◆ Directions ◆
Give back exactly the first lines of the entries below, through the line with "print_final_report;;".
···
Fixpoint import_batches (books : list book) (batch_size : nat) (starts : list nat) : M unit :=
  match starts with
  | [] => mret tt
  | i :: rest => import_batch books batch_size i;; import_batches books batch_size rest
  end.

(** Step 3 of import_books: [Path(json_file).exists()], [json.load]. *)
Definition load_books (json_file : string) : option (list book) :=
  match files E json_file with
  | Books bs => Some bs
  | Missing | Corrupt => None
  end.

Definition import_books (json_file : string) (batch_size : Z) (clear_existing : bool) : M bool :=
  services ← check_services;
  if negb services then mret false else
  collections ← setup_collections clear_existing;
  if negb collections then mret false else
  match load_books json_file with
  | None => mret false
  | Some books =>
      t ← time_now;
      modify_stats (start_run (length books) t);;
      starts ← batch_starts (length books) batch_size;
      import_batches books (Z.to_nat batch_size) starts;;
      print_final_report;;
      verify_collections;;
      mret true
  end.

End BookImporter.

(** A fresh [BookImporter(...)] object in a process that finds the store as
    [w] left it. *)
Definition new_importer (w : world) : world := with_stats (fun _ => initial_stats) w.

(** ** import_cleaned_books_1000.py *)

(** The module-level functions of the second import script.  They keep no
    statistics. *)
Module ImportCleaned1000.

Definition EMBEDDING_MODEL : string := "quentinz/bge-large-zh-v1.5".
Definition BATCH_SIZE : Z := 10.
Definition MAX_RETRIES : nat := 3.

Section Script.

Variable E : Env.

(** The object of [raise Exception("無法獲取embedding")] (line 56). *)
Variable gave_up : exn.

(** One iteration of [for attempt in range(max_retries)], with the local
    [max_retries = 3]. *)
Definition embedding_attempt (text : string) (attempt : nat) : M (option vector) :=
  let max_retries := 3%nat in
  try_except
    (response ← http E (PostEmbeddings EMBEDDING_MODEL text);
     if status_code response =? 200 then
       v ← json_embedding response; mret (Some v)
     else
       when (attempt <? max_retries - 1)%nat (sleep 1000);; mret None)
    (fun _ => when (attempt <? max_retries - 1)%nat (sleep 1000);; mret None).

Fixpoint embedding_attempts (text : string) (attempts : list nat) : M (option vector) :=
  match attempts with
  | [] => mret None
  | attempt :: rest =>
      r ← embedding_attempt text attempt;
      match r with
      | Some v => mret (Some v)
      | None => embedding_attempts text rest
      end
  end.

Definition get_embedding (text : string) : M vector :=
  let max_retries := 3%nat in
  r ← embedding_attempts text (seq 0 max_retries);
  match r with
  | Some v => mret v
  | None => raise gave_up
  end.

Definition upsert_to_qdrant (collection : string) (points : list point) : M bool :=
  try_except
    (response ← http E (PutPoints collection points);
     if status_code response =? 200
     then mret (bool_decide (json_get_status response = Some "ok"%string))
     else mret false)
    (fun _ => mret false).

(** The [try] block of the loop of process_books_batch, up to the two
    points that it appends. *)
Definition build_points (b : book) (index : nat) : M (point * point) :=
  let book_id := default ("bk_" +:+ str_of_nat index) (book_id b) in
  let title := default "" (title b) in
  let author := default "" (author b) in
  let description := default "" (description b) in
  let tags := default [] (tags b) in
  let language := default "中文" (language b) in
  let cover_url := default "" (cover_url b) in
  tags_vector ← get_embedding (tags_text tags title);
  desc_vector ← get_embedding description;
  let full_payload :=
    [("book_id", JStr book_id); ("title", JStr title);
     ("author", JStr author); ("description", JStr description);
     ("tags", JStrs tags); ("language", JStr language);
     ("cover_url", JStr cover_url); ("type", JStr "book")]%string in
  let point_uuid := Cleaned1000.book_id_to_uuid book_id in
  mret (Point point_uuid tags_vector full_payload,
        Point point_uuid desc_vector
              [("book_id", JStr book_id); ("type", JStr "book_desc")]%string).

(** The [for i, book in enumerate(books)] loop; [index] is [start_idx + i]. *)
Fixpoint process_each (books : list book) (index : nat)
    (tags_points desc_points : list point) (successful_count : nat)
  : M (list point * list point * nat) :=
  match books with
  | [] => mret (tags_points, desc_points, successful_count)
  | b :: rest =>
      r ← try_except (p ← build_points b index; mret (Some p)) (fun _ => mret None);
      match r with
      | Some (tags_point, desc_point) =>
          process_each rest (S index) (tags_points ++ [tags_point])
                       (desc_points ++ [desc_point]) (successful_count + 1)
      | None => process_each rest (S index) tags_points desc_points successful_count
      end
  end.


End Script.

End ImportCleaned1000.

(** ** Shapes used in the statements *)

Definition is_hex (c : ascii) : bool :=
  bool_decide (c ∈ list_ascii_of_string "0123456789abcdef").

(** Canonical hyphenated form: 36 characters, hyphens at 8, 13, 18 and 23,
    lower-case hexadecimal digits elsewhere (32 digits, 128 bits). *)
Definition canonical_uuid (s : string) : bool :=
  bool_decide (String.length s = 36%nat) &&
  forallb (fun i =>
             match String.get i s with
             | Some c =>
                 if bool_decide (i ∈ [8; 13; 18; 23]%nat)
                 then bool_decide (c = "-"%char) else is_hex c
             | None => false
             end) (seq 0 36).

(** The key from which a record's identifier is derived (process_book,
    line 238). *)
Definition key_of (b : book) (book_index : nat) : string :=
  default ("bk_" +:+ str_of_nat book_index) (book_id b).

(** ** Vocabulary of the statements *)

Definition embed_request (text : string) : request := PostEmbeddings EMBEDDING_MODEL text.

(** [k] failed attempts, each followed by the one-second pause. *)
Definition retries (text : string) (k : nat) : list event :=
  concat (replicate k [Sent (embed_request text); Slept 1000]).

(** The world after a request that met no store change. *)
Definition sent (r : request) (w : world) : world := next_tick (emit (Sent r) w).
···
◆ Task result ◆
Fixpoint import_batches (books : list book) (batch_size : nat) (starts : list nat) : M unit :=
  match starts with
  | [] => mret tt
  | i :: rest => import_batch books batch_size i;; import_batches books batch_size rest
  end.

(** Step 3 of import_books: [Path(json_file).exists()], [json.load]. *)
Definition load_books (json_file : string) : option (list book) :=
  match files E json_file with
  | Books bs => Some bs
  | Missing | Corrupt => None
  end.

Definition import_books (json_file : string) (batch_size : Z) (clear_existing : bool) : M bool :=
  services ← check_services;
  if negb services then mret false else
  collections ← setup_collections clear_existing;
  if negb collections then mret false else
  match load_books json_file with
  | None => mret false
  | Some books =>
      t ← time_now;
      modify_stats (start_run (length books) t);;
      starts ← batch_starts (length books) batch_size;
      import_batches books (Z.to_nat batch_size) starts;;
      print_final_report;;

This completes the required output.